6.18.7 Spares & Repairs

    • In 1903 the addition of cord to the tyre made them more robust but horses were still very common and horseshoe nails on the roads remained a major cause of punctures.

    • In 1904 Walter and Tom Davies (Welsh) patented a spare wheel that could be attached to a wheel with a punctured tyre by adjustable clamps.

    • The “Stepney Spare Wheel” was a spokeless wheel rim onto which a tire of slightly larger than usual diameter was mounted.

    • In 1906 they formed the Stepney Spare Motor Wheel Company and within three years it had been fitted to more than 75,000 cars.

    • By 1910 the company had agencies in Europe and North America; including the Stepney Motor Wheel of Canada Limited.

    • The American Thomas B. Jeffery Company was the first car manufacturer to offer a spare tire. Note: In 1909 the company was the second largest car manufacturer in the world.

    • In 1909 their five passenger Rambler 44 model sold for $2,250 and for an extra $74 an extra wheel and inflated tire was provided.

1909 Rambler Advert


    • Mountable rims were introduced in 1904; allowing drivers, because the early tires where much softer than modern ones, to remove, replace/repair their own flat tires. Who invented mountable rims?

    • In Germany in 1908 Continental AG invented a detachable rim for sedans which made changing a tire much simpler.

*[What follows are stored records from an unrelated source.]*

Lemma ids_get (ir : UiIR) (top : Ref) (pe : ElementIR) :
  get ir top = Ok pe →
  ids (link <$> elements ir) (element (root ir)) !! ref_pos top
  = Some (element pe).
Proof.
  unfold get, ids. destruct top as [|k]; simpl.
  - by intros [= <-].
  - rewrite !list_lookup_fmap. destruct (elements ir !! k); [|done].
    by intros [= <-].
Qed.

(** A renaming writes one identifier and no parent link. *)
Lemma ids_rename (ir : UiIR) (top : Ref) (new : option Scalar) :
  let ir' := update top (set_element new) ir in
  ids (link <$> elements ir') (element (root ir'))
  = <[ref_pos top := new]> (ids (link <$> elements ir) (element (root ir)))
  ∧ (link <$> elements ir').*2 = (link <$> elements ir).*2
  ∧ link <$> elements ir'
    = match top with
      | RootRef => link <$> elements ir
      | ElemRef k => alter (λ l, (new, l.2)) k (link <$> elements ir)
      end.
Proof.
  unfold ids. destruct top as [|k]; simpl; [done|].
  assert (link <$> alter (set_element new) k (elements ir)
          = alter (λ l, (new, l.2)) k (link <$> elements ir)) as ->.
  { revert k. induction (elements ir) as [|e es IH]; intros [|k]; csimpl;
      try done. f_equal. apply IH. }
  split; [|split; [|done]].
  - f_equal. revert k.
    induction (link <$> elements ir) as [|e es IH]; intros [|k]; csimpl;
      try done. f_equal. apply IH.
  - revert k.
    induction (link <$> elements ir) as [|e es IH]; intros [|k]; csimpl;
      try done. f_equal. apply IH.
Qed.

(** An element line keeps the invariant. *)
Lemma tree_invariant_element (api : Api) prev cs pos line d
    (st st' : ReifyState) (ks popped ks' : list nat) (top : Ref) :
  cs !! pos = Some line → indent line = Some d →
  tokenIsElement line = true →
  tree_invariant cs pos st →
  rs_ancestors st = (ElemRef <$> ks) ++ [RootRef] →
  StronglySorted gt ks' →
  (∀ k, k ∈ ks' ↔ ∃ j, element_lines (take pos cs) !! k = Some j
                        ∧ still_open cs j (S pos)) →
  match ks' with
  | k :: _ => top = ElemRef k
  | [] => top = RootRef
  end →
  reify_element api prev line (Some top)
    (popped_state st ((ElemRef <$> ks') ++ [RootRef])) = Ok st' →
  distinct_ids st' →
  tree_invariant cs (S pos) st'.
Proof.
  intros Hline Hd He Hinv Hstack Hsorted' Hmem' Htop Hbranch [Hnodup Hproto].
  unfold tree_invariant in Hinv; cbv zeta in Hinv.
  destruct Hinv as (Hlen & Hroot & Hind & _ & Hpar & Hcount & Hnamed).
  pose proof (element_lines_step cs pos line Hline) as Hlines.
  assert (∀ k j, element_lines (take pos cs) !! k = Some j → j < pos)
    as Hltpos by (intros ?? ?%element_lines_lt; lia).
  assert (line_depth cs pos = d) as Hdepth
    by (unfold line_depth; by rewrite Hline; simpl; rewrite Hd).
  set (lines := element_lines (take pos cs)) in *.
  apply reify_element_spec in Hbranch
    as (top' & pe & elemId & [= <-] & Hget & Hlinks & Hrootir & Hindent
        & Hcc & Hanc & _).
  simpl in Hget, Hlinks, Hrootir, Hindent, Hcc, Hanc.
  rewrite Hd in Hindent. simpl in Hindent.
  rewrite Hlinks, Hrootir in Hnodup, Hproto.
  set (links := link <$> elements (rs_ir st)) in *.
  set (rootId := element (root (rs_ir st))) in *.
  pose proof (ids_get _ _ _ Hget) as Hppos. fold links rootId in Hppos.
  rewrite keys_ids, ids_snoc, fmap_app in Hnodup, Hproto.
  change (key_of <$> [(elemId, element pe).1]) with [key_of elemId] in *.
  assert (length (elements (rs_ir st)) = length lines) as Hlcount
    by (by rewrite <- Hlen; unfold links; rewrite length_fmap).
  apply NoDup_app in Hnodup as (Hnd & Hfresh & _).
  assert (∀ id, id ∈ ids links rootId → key_of id ≠ key_of elemId) as Hfresh'.
  { intros id Hid Heq. apply (Hfresh (key_of id)).
    - apply list_elem_of_fmap. by exists id.
    - rewrite Heq. by left. }
  assert (key_of elemId ≠ "__proto__") as Hek.
  { intros Heq. apply Hproto. apply elem_of_app. right. rewrite Heq. by left. }
  assert (∀ id, id ∈ ids links rootId → key_of id ≠ "__proto__") as Hordinary.
  { intros id Hid Heq. apply Hproto. apply elem_of_app. left.
    apply list_elem_of_fmap. by exists id. }
  assert (element pe ∈ ids links rootId) as Hpin
    by (by eapply list_elem_of_lookup_2).
  rewrite put_ordinary in Hindent by done.
  rewrite (put_ordinary (key_of (element pe))) in Hcc by by apply Hordinary.
  rewrite put_ordinary in Hcc by done.
  assert (rootId ∈ ids links rootId) as Hrin by by left.
  assert (∀ k l, links !! k = Some l → l.1 ∈ ids links rootId) as Hlin.
  { intros k l Hl. right. apply list_elem_of_fmap. exists l. split; [done|].
    by eapply list_elem_of_lookup_2. }
  assert (∀ k, k ∈ ks' → k < length lines) as Hbound.
  { intros k (j & Hj & _)%Hmem'. by eapply lookup_lt_Some. }
  unfold tree_invariant; cbv zeta.
  rewrite Hlines, He, Hlinks, Hrootir, Hindent, Hcc, Hanc.
  fold lines links rootId.
  split; [by rewrite !length_app, Hlen|].
  split; [rewrite lookup_insert_ne; [done|]; apply not_eq_sym; by apply Hfresh'|].
  split; [|split; [|split; [|split]]].
  - intros k l j Hl Hj.
    destruct (decide (k < length links)) as [Hk|Hk].
    + rewrite lookup_app_l in Hl by done.
      rewrite lookup_app_l in Hj by lia.
      rewrite lookup_insert_ne; [by eapply Hind|].
      apply not_eq_sym, Hfresh'. by eapply Hlin.
    + assert (k = length links) as ->.
      { apply lookup_lt_Some in Hl. rewrite length_app in Hl.
        simpl in Hl. lia. }
      rewrite list_lookup_middle in Hl by done.
      rewrite Hlen, list_lookup_middle in Hj by done.
      injection Hl as <-. injection Hj as <-. simpl.
      by rewrite lookup_insert_eq, Hdepth.
  - exists (length (elements (rs_ir st)) :: ks'). split; [done|]. split.
    + constructor; [done|]. apply Forall_forall.
      intros k Hk%Hbound. unfold gt. lia.
    + intros k. rewrite elem_of_cons, Hmem'. split.
      * intros [->|(j & Hj & Hopen)].
        -- exists pos. rewrite Hlcount, list_lookup_middle by done.
           split; [done | by eapply still_open_self].
        -- exists j. split; [|done].
           by apply lookup_app_l_Some.
      * intros (j & Hj & Hopen).
        destruct (decide (k < length lines)) as [Hk|Hk].
        -- right. exists j. by rewrite lookup_app_l in Hj by done.
        -- left. apply lookup_lt_Some in Hj as Hj'.
           rewrite length_app in Hj'. simpl in Hj'. lia.
  - intros k i l Hi Hl.
    destruct (decide (k < length links)) as [Hk|Hk].
    + rewrite lookup_app_l in Hl by done.
      rewrite lookup_app_l in Hi by lia.
      destruct (Hpar k i l Hi Hl) as [Hin Hout].
      split; [|done].
      intros j Hj Hmax.
      destruct (Hin j Hj Hmax) as (kj & lj & Hkj & Hlj & Hllj & Heq).
      exists kj, lj. split; [done|].
      split; [by apply lookup_app_l_Some|].
      split; [by apply lookup_app_l_Some | done].
    + assert (k = length links) as ->.
      { apply lookup_lt_Some in Hl. rewrite length_app in Hl.
        simpl in Hl. lia. }
      rewrite list_lookup_middle in Hl by done.
      rewrite Hlen, list_lookup_middle in Hi by done.
      injection Hl as <-. injection Hi as <-. simpl.
      assert (∀ j, encloses cs j pos
                   ↔ ∃ kj, kj ∈ ks' ∧ lines !! kj = Some j) as Henc.
      { intros j. split.
        - intros [Hjlt Hopen].
          destruct (still_open_numbered cs j pos) as [kj Hkj].
          { by apply (still_open_step cs j pos line) in Hopen as [? _]. }
          { apply lookup_lt_Some in Hline. lia. }
          exists kj. split; [|done]. apply Hmem'. by exists j.
        - intros (kj & Hkj & Hj).
          apply Hmem' in Hkj as (j' & Hj' & Hopen).
          fold lines in Hj'. rewrite Hj in Hj'. injection Hj' as <-.
          split; [by eapply Hltpos | done]. }
      destruct ks' as [|k0 ks''].
      * subst top. injection Hget as <-.
        split; [|done]. intros j Hj _.
        apply Henc in Hj as (kj & Hkj & _). by apply elem_of_nil in Hkj.
      * subst top. unfold get in Hget. simpl in Hget.
        destruct (elements (rs_ir st) !! k0) as [e0|] eqn:Hk0; [|done].
        injection Hget as <-.
        destruct (proj1 (Hmem' k0)) as (j0 & Hj0 & Hopen0); [by left|].
        assert (encloses cs j0 pos) as Henc0
          by (split; [by eapply Hltpos | done]).
        split; [|intros Hnone; by destruct (Hnone j0)].
        intros j Hj Hmax.
        pose proof (Hmax j0 Henc0) as Hle.
        apply Henc in Hj as (kj & Hkj & Hkjl).
        assert (kj ≤ k0) as Hkle.
        { apply elem_of_cons in Hkj as [->|Hkj]; [done|].
          apply StronglySorted_inv in Hsorted' as [_ Hall].
          rewrite Forall_forall in Hall. specialize (Hall _ Hkj).
          unfold gt in Hall. lia. }
        assert (j = j0) as ->.
        { destruct (decide (kj = k0)) as [->|]; [congruence|].
          assert (kj < k0) as Hklt by lia.
          pose proof (element_lines_from_mono _ _ _ _ _ _ Hkjl Hj0 Hklt).
          lia. }
        exists k0, (link e0).
        split; [rewrite Hlen; apply Hbound; by left|].
        split; [by apply lookup_app_l_Some|].
        split; [|done]. apply lookup_app_l_Some.
        unfold links. by rewrite list_lookup_fmap, Hk0.
  - intros i id Hi. rewrite ids_snoc in Hi.
    destruct (decide (i < length (ids links rootId))) as [Hlt|Hge].
    + rewrite lookup_app_l in Hi by done.
      assert (id ∈ ids links rootId) as Hid
        by (by eapply list_elem_of_lookup_2).
      rewrite lookup_insert_ne by (apply not_eq_sym; by apply Hfresh').
      destruct (decide (i = ref_pos top)) as [->|Hne].
      * rewrite Hppos in Hi. injection Hi as <-.
        destruct (Hcount _ _ Hppos) as (c & Hc & _).
        exists (S c). rewrite lookup_insert_eq, Hc. by split.
      * rewrite lookup_insert_ne
          by (by eapply (distinct_keys _ _ _ _ _ Hnd Hppos Hi)).
        destruct (Hcount _ _ Hi) as (c & Hc & Hzero).
        exists c. split; [done|].
        intros Hc0 l [Hl| ->%list_elem_of_singleton]%elem_of_app;
          [by apply Hzero|].
        simpl. intros Heq.
        apply (distinct_keys _ _ _ _ _ Hnd Hppos Hi); [by apply not_eq_sym|].
        by rewrite Heq.
    + assert (i = length (ids links rootId)) as ->.
      { apply lookup_lt_Some in Hi. rewrite length_app in Hi.
        change (length [(elemId, element pe).1]) with 1 in Hi. lia. }
      rewrite list_lookup_middle in Hi by done. injection Hi as <-. simpl.
      exists 0. rewrite lookup_insert_eq. split; [done|].
      intros _ l [Hl| ->%list_elem_of_singleton]%elem_of_app Heq.
      * apply (Hfresh' l.2); [by apply Hnamed | by rewrite Heq].
      * simpl in Heq. apply (Hfresh' (element pe)); [done | by rewrite Heq].
  - intros l [Hl| ->%list_elem_of_singleton]%elem_of_app;
      rewrite ids_snoc; apply elem_of_app; left; [by apply Hnamed | done].
Qed.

    • In about 1910 the Danish postal service noted that in Copenhagen their cars could expect a puncture every 491 km (307 miles) and possibly every 200 km (125 miles) in the countryside.

    • A “Continental tire” is the name given to an upright, externally mounted spare tire located behind a car’s boot (trunk) compartment.

    • It derives its name from the 1939 Lincoln Continental model it was first fitted to.

Continental Kit


    • In 1941 (WW2) and in 1951 (Korean War) spare tires were banned on new cars the USA.

    • In the 1950s spare wheels started to be carried in a recess in the floor of the luggage compartment or 'boot'.

    • Note: In Europe “Boot” derives from the use made of the sturdy chest that was used to carry valuable goods which also served as a foot/boot rest for the driver of a horse drawn coach. In America the same space was used to carry a trunk, not a chest.

    • The Dunlop Company introduce safety tyres in 1972 which sealed themselves after a puncture.

    • The compact spare tire was designed by P. Fletcher for the Volkswagen Automobile Company in the 1980′s. In what year and for what model?

6.18.8 The Tread

    • In 1904, the Continental AG Company in Germany produced the world's first automobile tire with a patterned tread. See Section 9.1.

    • Frank Seiberling of the Goodyear Tire & Rubber Company invented grooved tyres with improved road traction in 1908.

    • Sipes are the small slots that are cut or molded into the surface of a tire tread to increase traction on wet, snowy or muddy road surfaces.

    • On November 2 1920 John F Sipe filed a US patent application for “Elastic Tire and Method of Making Same”. It related to a solid rubber tire.

    • A rubber thread tire having a series of incisions made in its tread pattern without substantial spaces produced by said incisions”. On April 2 1923 he was granted US patent 1,452,099.

    • On January 2 1923 he filed a related patented application for “Solid Elastic Tire for Road Vehicles”, receiving US Patent 1,455,361 on May 15 1923.

    • It wasn’t until the 1950s, when improved tread compounds were developed, that the sipe process was applied to tires on a large scale.

    • The US National Safety Council reported in 1978 that siping improved stopping distances by 22 percent on glare (black) ice.

    • Research note: The 1904 Dictionary of English Dialect includes the word sipe: “to sipe out of the way, or drain of moisture.” An odd coincidence?

6.18.9 Interesting Facts & Figures

    • About 300,000 tires (and 4,200 cars) were produced in the USA in 1900.

    • Car manufacturers ceased using solid tires in 1929.

    • By 1998 over 250 million tires were produced annually in the USA and over 416 million worldwide.

    • The size of a tire was originally established by measuring the outer diameter. This was later changed to measuring the inner rim diameter. In what year?